30 octubre, 2013
500 días juntos
Desde que los monos se hicieron humanos tienen la costumbre de pasar la vida rebobinando trozos de tiempo. Pasar revista del pasado y recordar aquello que una vez tuvimos y ya no, es una afición muy extendida: masticamos los recuerdos con la lentitud de un camello. ‘500 días juntos’ es la historia de una digestión. El protagonista hace un inventario en retrospectiva de su última relación amorosa: chico con ojos de cocker desgraciado se enrolla con chica en el cuarto de las fotocopiadoras. En el instante en que ella confiesa que su Beatle favorito es Ringo Starr deberían saltar todas las alarmas y sospechar que el asunto no tiene futuro. Pero no. Las expectativas siempre visten gafas de sol que eliminan la claridad.

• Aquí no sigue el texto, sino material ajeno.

(** ** Python values *)

(** Components of a group key: the columns of a group are integers or
    strings (e.g. [(3, 'A01')]). *)
Inductive pyval :=
  | PInt (z : Z)
  | PStr (s : string).

(** The result of [type(col)]. *)
Inductive pytype := TInt | TStr.

Definition type_of (v : pyval) : pytype :=
  match v with PInt _ => TInt | PStr _ => TStr end.

Global Instance pyval_eq_dec : EqDecision pyval.
Proof. solve_decision. Defined.

Global Instance pytype_eq_dec : EqDecision pytype.
Proof. solve_decision. Defined.

Global Instance pyval_countable : Countable pyval.
Proof.
  refine (inj_countable'
            (λ v, match v with PInt z => inl z | PStr s => inr s end)
            (λ x, match x with inl z => PInt z | inr s => PStr s end) _).
  by intros [].
Defined.

(** Image keys are int tuples [(TableNumber, ImageNumber)]: [list Z].  Group
    keys are tuples of column values: [list pyval].  Object keys are int
    tuples: [list Z]. *)

(** The wildcard of [GetImagesInGroupWithWildcards]. *)
Definition ANY : pyval := PStr "__ANY__".

(** ** Exceptions and results *)

Inductive exn :=
  | KeyError
  | IndexError
  | ValueError
  | AttributeError
  | DBError (msg : string)
  (* not a Python exception: the bound the model gives a while loop was
     reached (it never is, see [locate_object_total] and
     [locate_in_subset_total]) *)
  | LoopBound.

Inductive Res (A : Type) :=
  | Ok (a : A)
  | Raise (e : exn).
Arguments Ok {A} a.
Arguments Raise {A} e.

Global Instance Res_ret : MRet Res := λ A a, Ok a.
Global Instance Res_bind : MBind Res := λ A B f r,
  match r with Ok a => f a | Raise e => Raise e end.

(** ** Python and numpy primitives *)

Module Py.

(** [l[i]] on a list, tuple or one-dimensional array: a negative index counts
    from the end, an index out of range raises IndexError. *)
Definition getitem {A} (l : list A) (i : Z) : Res A :=
  let n := Z.of_nat (length l) in
  let j := (if i <? 0 then i + n else i)%Z in
  if ((j <? 0) || (n <=? j))%Z then Raise IndexError
  else match l !! Z.to_nat j with
       | Some x => Ok x
       | None => Raise IndexError
       end.

(** [l[i] = x], same index convention. *)
Definition setitem {A} (l : list A) (i : Z) (x : A) : Res (list A) :=
  let n := Z.of_nat (length l) in
  let j := (if i <? 0 then i + n else i)%Z in
  if ((j <? 0) || (n <=? j))%Z then Raise IndexError
  else Ok (<[Z.to_nat j := x]> l).

(** [d[k]] on a dictionary. *)
Definition dictitem `{Countable K} {V} (d : gmap K V) (k : K) : Res V :=
  match d !! k with
  | Some v => Ok v
  | None => Raise KeyError
  end.

(** [d.keys()], [d.values()], [d.items()]: one fixed order for all three. *)
Definition items `{Countable K} {V} (d : gmap K V) : list (K * V) :=
  map_to_list d.
Definition keys `{Countable K} {V} (d : gmap K V) : list K := (items d).*1.
Definition values `{Countable K} {V} (d : gmap K V) : list V := (items d).*2.

(** [r[:-1]]. *)
Definition but_last {A} (l : list A) : list A := removelast l.

(** [xrange(N)]. *)
Definition xrange (N : Z) : list nat := seq 0 (Z.to_nat N).

(** [enumerate(l)]. *)
Definition enumerate {A} (l : list A) : list (nat * A) :=
  imap (λ i x, (i, x)) l.

End Py.

Module Np.

(** The arrays of the model have numpy's default integer dtype: signed
    64-bit, arithmetic wraps around. *)
Definition wrap64 (z : Z) : Z := ((z + 2 ^ 63) mod 2 ^ 64 - 2 ^ 63)%Z.

(** [np.zeros(n, dtype='int')]. *)
Definition zeros (n : nat) : list Z := replicate n 0%Z.

(** [np.cumsum(l)]. *)
Fixpoint cumsum_from (acc : Z) (l : list Z) : list Z :=
  match l with
  | [] => []
  | x :: l' => let acc' := wrap64 (acc + x) in acc' :: cumsum_from acc' l'
  end.
Definition cumsum (l : list Z) : list Z := cumsum_from 0 l.

(** [np.searchsorted(a, key, 'left')]: numpy's binary search.  Each round
    halves the interval [min_idx, max_idx), so [length a] rounds are
    enough. *)
Fixpoint binsearch_left (fuel : nat) (a : list Z) (key : Z)
    (min_idx max_idx : nat) : nat :=
  match fuel with
  | O => min_idx
  | S fuel' =>
      if (min_idx <? max_idx)%nat then
        let mid := (min_idx + (max_idx - min_idx) / 2)%nat in
        if (nth mid a 0 <? key)%Z
        then binsearch_left fuel' a key (S mid) max_idx
        else binsearch_left fuel' a key min_idx mid
      else min_idx
  end.

Definition searchsorted_left (a : list Z) (key : Z) : nat :=
  binsearch_left (length a) a key 0 (length a).

End Np.

(** ** The database and the properties singletons *)

(** What the model reads from [db = DBConnect.getInstance()].  A query either
    returns its rows or raises. *)
Record DBConnect := mkDB {
  db_CheckTables : Res unit;
  (* rows of key components *)
  db_GetAllImageKeys : Res (list (list Z));
  (* rows (key components..., count) *)
  db_GetPerImageObjectCounts : Res (list (list Z));
  (* GetGroupMaps(): ({group: {imKey: groupKey}}, {group: [col_names]}) *)
  db_GetGroupMaps :
    Res (gmap string (gmap (list Z) (list pyval)) * gmap string (list string));
  (* GetGroupMaps(reverse=True): ({group: {groupKey: [imKeys]}}, names) *)
  db_GetGroupMaps_reverse :
    Res (gmap string (gmap (list pyval) (list (list Z)))
         * gmap string (list string));
  db_GetObjectIDAtIndex : list Z → Z → Res (list Z);
  db_execute : string → Res (list (list Z));
}.

(** What the model reads from [p = Properties.getInstance()]. *)
Record Properties := mkProps {
  check_tables : string;
  _filters : gmap string string;
}.

(** The calls made on [db], in order. *)
Inductive db_call :=
  | CallCheckTables
  | CallGetAllImageKeys
  | CallGetPerImageObjectCounts
  | CallGetGroupMaps (reverse : bool)
  | CallGetObjectIDAtIndex (imKey : list Z) (obIdx : Z)
  | CallExecute (query : string).

(** ** The model *)

Record DataModel := mkDataModel {
  data : gmap (list Z) Z;
  groupMaps : gmap string (gmap (list Z) (list pyval));
  revGroupMaps : gmap string (gmap (list pyval) (list (list Z)));
  groupColNames : gmap string (list string);
  groupColTypes : gmap string (list pytype);
  cumSums : list Z;
  obCount : Z;
  keylist : list (list Z);
  filterkeys : gmap string (gset (list Z));
}.

(** [DataModel.__init__]. *)
Definition DataModel_init : DataModel :=
  {| data := ∅; groupMaps := ∅; revGroupMaps := ∅; groupColNames := ∅;
     groupColTypes := ∅; cumSums := []; obCount := 0; keylist := [];
     filterkeys := ∅ |}.

(** The state a method runs in: the model instance, the source of the random
    module ([entropy] is the stream of raw random numbers, [drawn] how many
    were consumed) and the log of the calls made on [db]. *)
Record World := mkWorld {
  self : DataModel;
  entropy : nat → Z;
  drawn : nat;
  db_log : list db_call;
}.

Definition with_self (f : DataModel → DataModel) (w : World) : World :=
  {| self := f (self w); entropy := entropy w; drawn := drawn w;
     db_log := db_log w |}.

Definition set_data (d : gmap (list Z) Z) (s : DataModel) : DataModel :=
  {| data := d; groupMaps := groupMaps s; revGroupMaps := revGroupMaps s;
     groupColNames := groupColNames s; groupColTypes := groupColTypes s;
     cumSums := cumSums s; obCount := obCount s; keylist := keylist s;
     filterkeys := filterkeys s |}.

Definition set_groupMaps (g : gmap string (gmap (list Z) (list pyval)))
    (s : DataModel) : DataModel :=
  {| data := data s; groupMaps := g; revGroupMaps := revGroupMaps s;
     groupColNames := groupColNames s; groupColTypes := groupColTypes s;
     cumSums := cumSums s; obCount := obCount s; keylist := keylist s;
     filterkeys := filterkeys s |}.

Definition set_revGroupMaps
    (g : gmap string (gmap (list pyval) (list (list Z))))
    (s : DataModel) : DataModel :=
  {| data := data s; groupMaps := groupMaps s; revGroupMaps := g;
     groupColNames := groupColNames s; groupColTypes := groupColTypes s;
     cumSums := cumSums s; obCount := obCount s; keylist := keylist s;
     filterkeys := filterkeys s |}.

Definition set_groupColNames (g : gmap string (list string))
    (s : DataModel) : DataModel :=
  {| data := data s; groupMaps := groupMaps s; revGroupMaps := revGroupMaps s;
     groupColNames := g; groupColTypes := groupColTypes s;
     cumSums := cumSums s; obCount := obCount s; keylist := keylist s;
     filterkeys := filterkeys s |}.

Definition set_groupColTypes (g : gmap string (list pytype))
    (s : DataModel) : DataModel :=
  {| data := data s; groupMaps := groupMaps s; revGroupMaps := revGroupMaps s;
     groupColNames := groupColNames s; groupColTypes := g;
     cumSums := cumSums s; obCount := obCount s; keylist := keylist s;
     filterkeys := filterkeys s |}.

Definition set_cumSums (c : list Z) (s : DataModel) : DataModel :=
  {| data := data s; groupMaps := groupMaps s; revGroupMaps := revGroupMaps s;
     groupColNames := groupColNames s; groupColTypes := groupColTypes s;
     cumSums := c; obCount := obCount s; keylist := keylist s;
     filterkeys := filterkeys s |}.

Definition set_obCount (n : Z) (s : DataModel) : DataModel :=
  {| data := data s; groupMaps := groupMaps s; revGroupMaps := revGroupMaps s;
     groupColNames := groupColNames s; groupColTypes := groupColTypes s;
     cumSums := cumSums s; obCount := n; keylist := keylist s;
     filterkeys := filterkeys s |}.

Definition set_keylist (l : list (list Z)) (s : DataModel) : DataModel :=
  {| data := data s; groupMaps := groupMaps s; revGroupMaps := revGroupMaps s;
     groupColNames := groupColNames s; groupColTypes := groupColTypes s;
     cumSums := cumSums s; obCount := obCount s; keylist := l;
     filterkeys := filterkeys s |}.

Definition set_filterkeys (f : gmap string (gset (list Z)))
    (s : DataModel) : DataModel :=
  {| data := data s; groupMaps := groupMaps s; revGroupMaps := revGroupMaps s;
     groupColNames := groupColNames s; groupColTypes := groupColTypes s;
     cumSums := cumSums s; obCount := obCount s; keylist := keylist s;
     filterkeys := f |}.

(** ** The monad of methods

    A method maps the state to a result and the state it leaves behind; an
    exception keeps the mutations made before it was raised, as in Python. *)

Definition M (A : Type) : Type := World → Res A * World.

Definition retM {A} (a : A) : M A := λ w, (Ok a, w).

Definition bindM {A B} (f : A → M B) (m : M A) : M B := λ w,
  match m w with
  | (Ok a, w') => f a w'
  | (Raise e, w') => (Raise e, w')
  end.

Global Instance M_ret : MRet M := @retM.
Global Instance M_bind : MBind M := @bindM.

(** A pure computation that may raise. *)
Definition lift {A} (r : Res A) : M A := λ w, (r, w).

Definition get_self : M DataModel := λ w, (Ok (self w), w).

Definition modify_self (f : DataModel → DataModel) : M unit :=
  λ w, (Ok (), with_self f w).

(** A call on [db]: logged, then its result. *)
Definition call {A} (c : db_call) (r : Res A) : M A := λ w,
  (r, {| self := self w; entropy := entropy w; drawn := drawn w;
         db_log := db_log w ++ [c] |}).

(** [random.randint(a, b)]: ValueError on an empty range, otherwise the next
    raw random number reduced to [a, b]. *)
Definition randint (a b : Z) : M Z := λ w,
  if (b <? a)%Z then (Raise ValueError, w)
  else (Ok (a + entropy w (drawn w) mod (b - a + 1))%Z,
        {| self := self w; entropy := entropy w; drawn := S (drawn w);
           db_log := db_log w |}).

(** [for x in l: body(x)]. *)
Fixpoint for_ {A} (l : list A) (body : A → M unit) : M unit :=
  match l with
  | [] => mret ()
  | x :: l' => body x ;; for_ l' body
  end.

(** [for x in l: acc = step(acc, x)] in a computation that may raise. *)
Fixpoint foldlM {A B} (step : B → A → Res B) (acc : B) (l : list A) : Res B :=
  match l with
  | [] => Ok acc
  | x :: l' => acc' ← step acc x; foldlM step acc' l'
  end.

(** ** Weighted sampling: the index computation *)

(** [while sums[imIdx] == sums[imIdx-1]: imIdx -= 1].  Each round lowers
    [imIdx], and an index below [-len(sums)] raises IndexError, so the loop
    makes fewer than [2 * len(sums) + 2] rounds. *)
Fixpoint first_of_repeated (fuel : nat) (sums : list Z) (imIdx : Z) : Res Z :=
  match fuel with
  | O => Raise LoopBound
  | S fuel' =>
      a ← Py.getitem sums imIdx;
      b ← Py.getitem sums (imIdx - 1);
      if (a =? b)%Z then first_of_repeated fuel' sums (imIdx - 1)
      else Ok imIdx
  end.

Mediante saltos adelante y atrás en el tiempo de esta pareja, el guión va contando su historia con la misma estructura narrativa de ‘Dos en la carretera’, aquella película en la que Audrey Hepburn preguntaba: «¿Qué clase de personas se sientan en un restaurante y no se dicen nada?». «Los matrimonios» respondía Albert Finney. Esta sentencia que habla sobre el desgaste del tiempo tiene su equivalente aquí: «¿Qué pasó? Lo que siempre pasa: la vida». Uno se llena de intenciones y el tiempo se encarga de vaciarlas.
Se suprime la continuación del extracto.